You may have heard his name in connection with some of the iconic TV and stage shows he wrote or had a hand in through the years – ‘Z Cars’ in the sixties perhaps? or his 1997 film adaptation of George Orwell’s ‘Keep the Aspidistra Flying’? or maybe you saw his play ‘Peggy for You’, nominated for an Olivier theatre award in 2001?
To me, and to countless other aspiring writers who approached him for help and advice, Alan Plater, was kindness itself, and I think it is fitting that we mark his death on Write Out Loud.
I met Alan, and his wife Shirley, when he and David Nobbs joined forces to run a course on comedy scriptwriting; I have written before that Alan and Shirley just oozed this wonderful, unstated – but highly tangible love for each other that was evident even when they were sitting facing in opposite directions.
Alan was a northerner, a socialist, surreal, a sardonic scriptwriter, a novelist and a reet good chap to boot. He trained as an architect, but didn’t practice for very long, his love was writing and it became his work. Work was something he did lots of: still writing, wheelchair-bound three years into his cancer. His latest work, completed recently, is a TV drama, Joe Maddison's War, stars Kevin Whately, Robson Green and Derek Jacobi, and is in post-production for ITV
He was born “on the Tyne” to Geordie parents, and brought up in Hull. I first “encountered” him via Fancy Smith, Jock Weir, Inspector Barlow et al, whose gritty dialogue in the seminal Z Cars, many written by Alan, did for police series’ what Coronation Street had done for domestic drama: made it about real people, people like us. Rather than the romanticised tosh we had been fed previously in other series’ popular at the time.
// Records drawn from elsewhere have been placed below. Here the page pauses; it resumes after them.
(* ===== verification/McpScope.v ===== *)
(** * Memory scopes (crates/ax-mcp-server/src/memory_scope.rs).

    The agent-side resolver of scope selectors: the aliases [workspace], [project] and
    [global], and explicit selectors such as [task:<id>].  [scope_form] is the shape of
    the scopes it hands to the daemon. *)

From stdpp Require Import prelude strings list gmap.
From S2P Require Import Prelude RustStr Proto TaskHelpers Memory.
From S2P Require Import Paths ConfigSchema ConfigTree Tmux Artifacts WorkspaceManager ErrorText.
From S2P Require Import RustText.

Definition GLOBAL_SCOPE : string := "global".

Inductive ScopeError :=
| ScopeInvalid (raw : string)
| ScopeConfigNotFound
| ScopeLoadTree (path : string) (source : TreeError)
| WorkspaceNotInTree (workspace path : string).

#[export] Instance ScopeError_display `{!TextOps} `{!SysText} : Display ScopeError := fun e =>
  match e with
  | ScopeInvalid raw =>
      "invalid memory scope " +:+ debug_str raw
      +:+ "; use `workspace`, `project`, `global`, or an explicit selector"
  | ScopeConfigNotFound => "config file not found when resolving project scope"
  | ScopeLoadTree path source => "load config tree " +:+ path +:+ ": " +:+ to_string source
  | WorkspaceNotInTree workspace path =>
      "workspace " +:+ debug_str workspace +:+ " not found in config tree " +:+ path
  end.

Definition workspace_scope (workspace : string) : string := "workspace:" +:+ trim workspace.

Definition project_scope (prefix : string) : string :=
  let trimmed := trim prefix in
  if is_empty trimmed then "project:root" else "project:" +:+ trimmed.

(** The loop over the prefixes; [None] when none matches. *)
Fixpoint prefixed_scope (prefixes : list string) (trimmed : string) : option string :=
  match prefixes with
  | [] => None
  | prefix :: rest =>
      let lower := to_ascii_lowercase trimmed in
      if starts_with lower prefix then
        let value := trim (drop_bytes (String.length prefix) trimmed) in
        Some (if String.eqb prefix "project:" then
                let v := if is_empty value then "root" else value in
                "project:" +:+ v
              else if is_empty value then ""
              else prefix +:+ value)
      else prefixed_scope rest trimmed
  end.

Definition SCOPE_PREFIXES : list string := ["project:"; "workspace:"; "task:"].

Definition normalize_scope (raw : string) : string :=
  let trimmed := trim raw in
  if is_empty trimmed then "" else
  if eq_ignore_ascii_case trimmed "global" then GLOBAL_SCOPE else
  default trimmed (prefixed_scope SCOPE_PREFIXES trimmed).

Fixpoint find_project_prefix (node : ProjectNode) (target : string) : option string :=
  if String.eqb (orchestrator_name (pn_prefix node)) target then Some (pn_prefix node)
  else if existsb (fun ws => String.eqb (wr_merged_name ws) target) (pn_workspaces node)
  then Some (pn_prefix node)
  else (fix first (children : list ProjectNode) : option string :=
          match children with
          | [] => None
          | child :: rest => match find_project_prefix child target with
                             | Some prefix => Some prefix
                             | None => first rest
                             end
          end) (pn_children node).

Section resolve.
Context {F : Type} `{!FileSystem F} `{!YamlCodec Config} `{!YamlCodec ManagedOverlay} `{!TextOps}.
Context (env : Env) (fs : F).
(* ===== verification/McpTools.v ===== *)
(** * The tools of the agent-side server (crates/ax-mcp-server/src/server.rs).

    One definition per tool.  A tool is a computation over a state with a daemon link
    ([DaemonLink]) and the files and tmux of the machine ([Machine]); recursion through
    configuration files and the polling loop have fuel. *)

From stdpp Require Import prelude strings list gmap sorting.
From S2P Require Import Prelude Act RustStr Proto TaskHelpers Memory Registry SessionManager.
From S2P Require Import Handlers Paths ConfigSchema ConfigTree Tmux Artifacts WorkspaceManager.
From S2P Require Import Reconcile Dispatch ErrorText TeamReconfigure Usage UsageHistory UsageTrends.
From S2P Require Import TeamHandlers McpClient McpScope McpPlanner McpHost RustText.

Definition run_map_err {E E' S A} (f : E -> E') (m : Run E S A) : Run E' S A := fun s =>
  match m s with
  | Some (r, s) => Some (map_err f r, s)
  | None => None
  end.
(** [match m { Ok(v) => .., Err(e) => .. }]: the error becomes a value. *)
Definition run_try {E E' S A} (m : Run E S A) : Run E' S (result E A) := fun s =>
  match m s with
  | Some (r, s) => Some (Ok r, s)
  | None => None
  end.

(** A computation that needs no fuel. *)
Definition act_run {E S A} (m : Act E S A) : Run E S A := fun s => Some (m s).

(** ** Requests of tools *)

Record CreateTaskRequest := mkCreateTaskRequest {
  ctq_title : string;
  ctq_description : option string;
  ctq_assignee : string;
  ctq_parent_task_id : option string;
  ctq_start_mode : option string;
  ctq_workflow_mode : option string;
  ctq_priority : option string;
  ctq_stale_after_seconds : option Z;
}.

Record RememberMemoryRequest := mkRememberMemoryRequest {
  rmq_content : string;
  rmq_scope : option string;
  rmq_kind : option string;
  rmq_subject : option string;
  rmq_tags : list string;
  rmq_supersedes_ids : list string;
}.

Record MemoryQueryRequest := mkMemoryQueryRequest {
  mqr_scopes : list string;
  mqr_kind : option string;
  mqr_tags : list string;
  mqr_include_superseded : bool;
  mqr_limit : Z;
}.

Section tools.
Context {S F T : Type} `{!DaemonLink S} `{!Machine S F T} `{!FileSystem F} `{!ArtifactFs F} `{!SurveyFs F}.
Context `{!JsonCodec McpConfig} `{!JsonCodec RuntimeState}.
Context `{!YamlCodec Config} `{!YamlCodec ManagedOverlay} `{!TextOps} `{!SysText} `{!ToolText}.
Context `{!CodexHome F} `{!Prompts F} `{!Tmux T}.
(** [workspace] is the caller, [config_path] the base config of the server. *)
Context (env : Env) (hash_text : string -> string) (socket_path ax_bin : string).
Context (workspace : string) (config_path : option string) (fuel : nat).

Definition Tool (A : Type) : Type := Run ToolFailure S A.

Definition request (a : Ask) : Run DaemonClientError S Answer := fun h =>
  Some (link_request a h).

(** [request::<_, R>]: an answer of another shape does not decode. *)
Definition request_as {A} (shape : Answer -> option A) (a : Ask) : Run DaemonClientError S A :=
  ans ← request a;
  lift (match shape ans with
        | Some v => Ok v
        | None => Err (CEncode mismatch_text)
        end).
Definition ask {A} (shape : Answer -> option A) (a : Ask) : Tool A :=
  run_map_err tool_error (request_as shape a).
(* ===== verification/McpToolFacts.v ===== *)
(** * What the tools ask of the daemon.

    [Logged] records the requests of a run with their answers, over any link: the theorems
    hold whatever the daemon answers and whatever happens between two requests. *)

From stdpp Require Import prelude strings list gmap sorting.
From S2P Require Import Prelude Act RustStr Proto TaskHelpers TaskStore TaskEdits TaskEffects TaskPersist.
From S2P Require Import Queue Memory SharedValues History Registry Wake SessionManager Daemon.
From S2P Require Import Handlers Server HandlerFacts Paths ConfigSchema ConfigTree Tmux Artifacts WorkspaceManager.
From S2P Require Import Reconcile Dispatch ErrorText TeamReconfigure Usage UsageHistory UsageTrends.
From S2P Require Import TeamHandlers McpClient McpScope McpPlanner McpHost McpTools RustText.

Definition Log : Type := list (Ask * result DaemonClientError Answer).
Definition Logged (S : Type) : Type := S * Log.

#[export] Instance Logged_link {S} `{!DaemonLink S} : DaemonLink (Logged S) := {|
  link_request a s := let '(r, s') := link_request a s.1 in (r, (s', s.2 ++ [(a, r)]));
  link_now s := link_now s.1;
  link_sleep d s := (link_sleep d s.1, s.2);
|}.
#[export] Instance Logged_machine {S F T} `{!Machine S F T} : Machine (Logged S) F T := {|
  machine s := machine s.1;
  set_machine w s := (set_machine w s.1, s.2);
|}.
#[export] Instance Logged_clock {S} `{!DaemonLink S} `{!LinkClock S} : LinkClock (Logged S).
Proof.
  split; intros x [s log]; cbn.
  - pose proof (link_request_now x s). by destruct (link_request x s).
  - apply link_sleep_now.
Qed.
He was a northerner through and through, often using ‘the north’ almost as another character in his plays, and although his success was widespread, they were always particularly well received up north by the folks he championed. He was awarded a well-deserved C.B.E. in 2005, and a lifetime achievement award from the Writers’ Guild of Great Britain in 2007, though he never really got the critical acclaim - to which he never aspired but thoroughly deserved.
Alan’s other, eclectic, successes included, amongst many, ‘Oh No, It's Selwyn Froggitt’, the beautiful ‘Fortunes of War’, which some have suggested was the big break for Kenneth Branagh and Emma Thompson; the brilliant Channel 4 series ‘A Very British Coup’; and ‘The Last of the Blonde Bombshells’, with Judi Dench. He wrote several episodes of Lewis, including one very recently, though, for me, you can’t do better than ‘The Beiderbecke Affair’; if you are too young to remember, buy the DVDs and laugh, laugh, laugh. Try to avoid wearing them out, mind.
The death at a London hospice, from cancer, of Alan Frederick Plater, CBE, FRSL was announced on Sunday 25th June.
At a time when manufactured social consciences are worn on the sleeves of party manifestoes, Alan and his work - putting the, usually northern, working class at the centre of his stories - will be very sadly missed. Especially up ‘ere.